Michalczewski als einer der größten Boxer aller Zeiten zu verkaufen, ist eine Sache, die bereits durch dessen zahlreiche Fights, die umstritten oder gegen schwächere Boxer gewonnen wurden, ad absurdum geführt und von Kabarettist Werner Schneyder („Ich kann diesem Jubelchor um Dariusz Michalczewski nicht einschränkungslos einstimmen“) auf den Punkt gebracht wurde. Entgehen wollte er dem dadurch entstandenen Druck, in dem er versuchte, sich „selbst zu übertreffen“ – und dafür an seiner Deckung zu arbeiten begann. Je mehr der Tiger an seiner Deckung trainierte, um seine Augen zu schützen, um so mehr verlor sein Stil im Ring allerdings an Einzigartigkeit. Als Geschäftsmann beteiligt er sich dafür an einer Sondermülldeponie in Danzig und half der polnischen Mineralölfirma Orlen bei deren Einführung im norddeutschen Tankstellenmarkt. Geschäftlich preschte der ehemalige Straßenboxer also weiter nach vorn; im Ring versuchte er sich verstärkt um seine Defensive zu kümmern. Der Nebel kam trotzdem.

Von einem ungerechten Kampfausgang wollte anschließend kein Beteiligter etwas wissen. „Julio hat mehr Treffer gesetzt und ist korrekter Sieger“, befand Trainer Fritz Sdunek. Denn je mehr der Nebel vor dem Gesicht ihres Schützlings aufzog, umso besser bekamen die Macher Fritz Sdunek und Klaus Peter Kohl Durchblick. Sdunek griff bereits vorzeitig abbruchbereit zum Handtuch, während Kohl zu Beginn der elften Runde noch mal in die Ringecke von Michalczewski ging, um energisch mit der Faust auf den Boden zu schlagen und dem Tiger damit andeutete, nur noch mit einem K.o. gewinnen zu können. „Ein Abbruch wäre vielleicht besser gewesen, wegen dem Cut“, sagte Sdunek danach. Es war ein leiser, aber doch in die Zukunft gerichteter Ratschlag an den Tiger.
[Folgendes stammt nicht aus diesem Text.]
(** Row [b] of the weights that [attend] returns, in every configuration. *)
Lemma attend_row_any (m : AttentionMechanism) (mk energy : mat) (enc_out : tensor3)
      (ctx : xtensor3) (aw : xmat) (b : nat) (row : xvec) :
  attend m mk energy enc_out = Ok (ctx, aw) ->
  (b < length mk)%nat -> nth_error aw b = Some row ->
  exists en mrow erow,
    nth_error energy b = Some en /\ nth_error mk b = Some mrow /\
    bzip_into fill_cell en mrow = Ok erow /\
    row = drop_row m b
            (act_row m (map (fun x => xmul x (Fin (sharpening_factor m))) erow)).
Proof.
  intros H Hb Hrow. unfold attend in H.
  destruct (masked_fill energy mk) as [e|] eqn:M; cbn [bind] in H; [|discriminate].
  match type of H with context [context_of ?w enc_out] =>
    destruct (context_of w enc_out); cbn [bind] in H; [|discriminate] end.
  inversion H; subst ctx aw; clear H.
  assert (Base : exists erow,
             nth_error e b = Some erow /\
             row = drop_row m b
                     (act_row m (map (fun x => xmul x (Fin (sharpening_factor m))) erow))).
  { unfold drop_row, act_row, dropout2x, imap in *. unfold xmat, xvec in *.
    destruct (dropout m) as [d|].
    - destruct (drop_active d).
      + rewrite nth_error_imap_from in Hrow. cbn [Nat.add] in Hrow.
        destruct (sigmoid_smoothing m); rewrite !nth_error_map in Hrow;
          destruct (nth_error e b) as [erow|]; cbn [option_map] in Hrow;
          try discriminate; injection Hrow as <-; eauto.
      + destruct (sigmoid_smoothing m); rewrite !nth_error_map in Hrow;
          destruct (nth_error e b) as [erow|]; cbn [option_map] in Hrow;
          try discriminate; injection Hrow as <-; eauto.
    - destruct (sigmoid_smoothing m); rewrite !nth_error_map in Hrow;
        destruct (nth_error e b) as [erow|]; cbn [option_map] in Hrow;
        try discriminate; injection Hrow as <-; eauto. }
  destruct Base as (erow & E & ->).
  destruct (bzip_into_nth _ _ _ _ _ _ M Hb E) as (en & mrow & H1 & H2 & H3).
  exists en, mrow, erow. auto.
Qed.

Lemma slice_start_le (l : Z) (n : nat) : (slice_start l n <= n)%nat.
Proof.
  unfold slice_start. destruct (Z.ltb_spec l 0); lia.
Qed.

Lemma mask_rows_shape (T : nat) (x_lens : list Z) (rows : mat) (b : nat) :
  rows_of T rows -> rows_of T (fst (mask_rows T x_lens b rows)).
Proof.
  unfold rows_of. revert b; induction rows as [|row rows IH]; intros b F;
    cbn [mask_rows]; [constructor|].
  destruct (nth_error x_lens b) as [l|]; [|exact F].
  apply Forall_cons_iff in F as [Hrow Hrest].
  specialize (IH (S b) Hrest).
  destruct (mask_rows T x_lens (S b) rows) as [rest' e]. cbn [fst] in *.
  constructor; [|exact IH].
  destruct (l <? Z.of_nat T)%Z; [|exact Hrow].
  rewrite fill_from_length; [exact Hrow|]. rewrite Hrow. apply slice_start_le.
Qed.

Lemma make_mask_shape (bs T : nat) (x_lens : list Z) (mk : mat) (e : option exn) :
  make_mask bs T x_lens = (mk, e) -> length mk = bs /\ rows_of T mk.
Proof.
  intros M. split; [eapply make_mask_length; eauto|].
  pose proof (mask_rows_shape T x_lens (repeat (repeat 1 T) bs) 0) as S.
  unfold make_mask in M. rewrite M in S. apply S.
  unfold rows_of. apply Forall_forall. intros r Hr.
  apply repeat_spec in Hr. subst r. apply repeat_length.
Qed.

(** The masked energies of row [b] on a fresh module: finite before
    [x_lens[b]], [-inf] from there on. *)
Lemma fresh_masked_row (bs T : nat) (x_lens : list Z) (mk : mat) (b : nat) (l : Z)
      (en mrow : vec) (erow : xvec) :
  make_mask bs T x_lens = (mk, None) ->
  nth_error x_lens b = Some l -> (0 <= l)%Z -> (b < bs)%nat ->
  nth_error mk b = Some mrow ->
  bzip_into fill_cell en mrow = Ok erow ->
  (2 <= T)%nat \/ length en = T ->
  length erow = T /\
  forall t, (t < T)%nat ->
    exists e, nth_error en t = Some e /\
              nth_error erow t = Some (if (Z.of_nat t <? l)%Z then Fin e else NInf).
Proof.
  intros M Hl Hl0 Hb Hmrow Hfill Shape.
  assert (Rlen : length mrow = T).
  { destruct (make_mask_shape _ _ _ _ _ M) as [_ S]. unfold rows_of in S.
    rewrite Forall_forall in S. apply S. eapply nth_error_In; eauto. }
  assert (Z : zipM fill_cell en mrow = Ok erow).
  { destruct Shape as [T2|Len].
    - apply bzip_into_long; [exact Hfill | lia].
    - unfold bzip_into in Hfill. now rewrite Len, Rlen, Nat.eqb_refl in Hfill. }
  destruct (zipM_length _ _ _ _ Z) as [Le1 Le2].
  split; [lia|]. intros t Ht.
  destruct (make_mask_entry _ _ _ _ b t l M Hl Hl0 Hb Ht) as (r & R1 & _ & Rt).
  rewrite Hmrow in R1. inversion R1; subst r.
  destruct (nth_error erow t) as [x|] eqn:Et.
  2:{ apply nth_error_None in Et. lia. }
  destruct (zipM_nth _ _ _ _ _ _ Z Et) as (e & k & He & Hk & F).
  rewrite Rt in Hk. inversion Hk; subst k. exists e. split; [exact He|].
  unfold fill_cell in F. inversion F; subst x.
  destruct (Z.ltb_spec (Z.of_nat t) l).
  - destruct (Req_dec_T 1 0); [lra | reflexivity].
  - destruct (Req_dec_T 0 0); [reflexivity | lra].
Qed.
Die Frage, ob er noch mal in den Ring zurückkehren wird, ist bislang unbeantwortet. Wenn auch die Gesten nach Ende des Kampfes für den Abschied sprechen: Ein sanft am Rücken des Tigers streichelnder Promoter Kohl und die in einen wildbachartigen Heulkrampf ausbrechende Lebenspartnerin sind nur kleine Indizien dafür. Kohls Unsicherheit darüber, ob er nun „nur einen Kampf oder den Kämpfer“ verloren hat, ist dagegen eine ziemlich direkte Andeutung.

Es wäre immerhin ein Karriereende, das neue, weil bislang unentdeckte Stärken des Tigers hervorbringen könnte: Mit Ende des Boxkampfes präsentierte sich der Verlierer im Stile eines eloquenten Talkmasters, der künftig im polnischen Fernsehen seine eigene Sendung moderieren soll. Er honorierte die Leistung seines Gegners klatschend, streckte dessen Arme in die Höhe und verzichtete auf Selbstreferentielles. Stattdessen hoffte Michalczewski, „dass alle auf ihre Kosten gekommen sind“. Es könnte ein prima Schlusswort sein, nicht nur für diesen Kampf. Der Tiger sollte aufhören, bevor der Nebel sich verdichtet.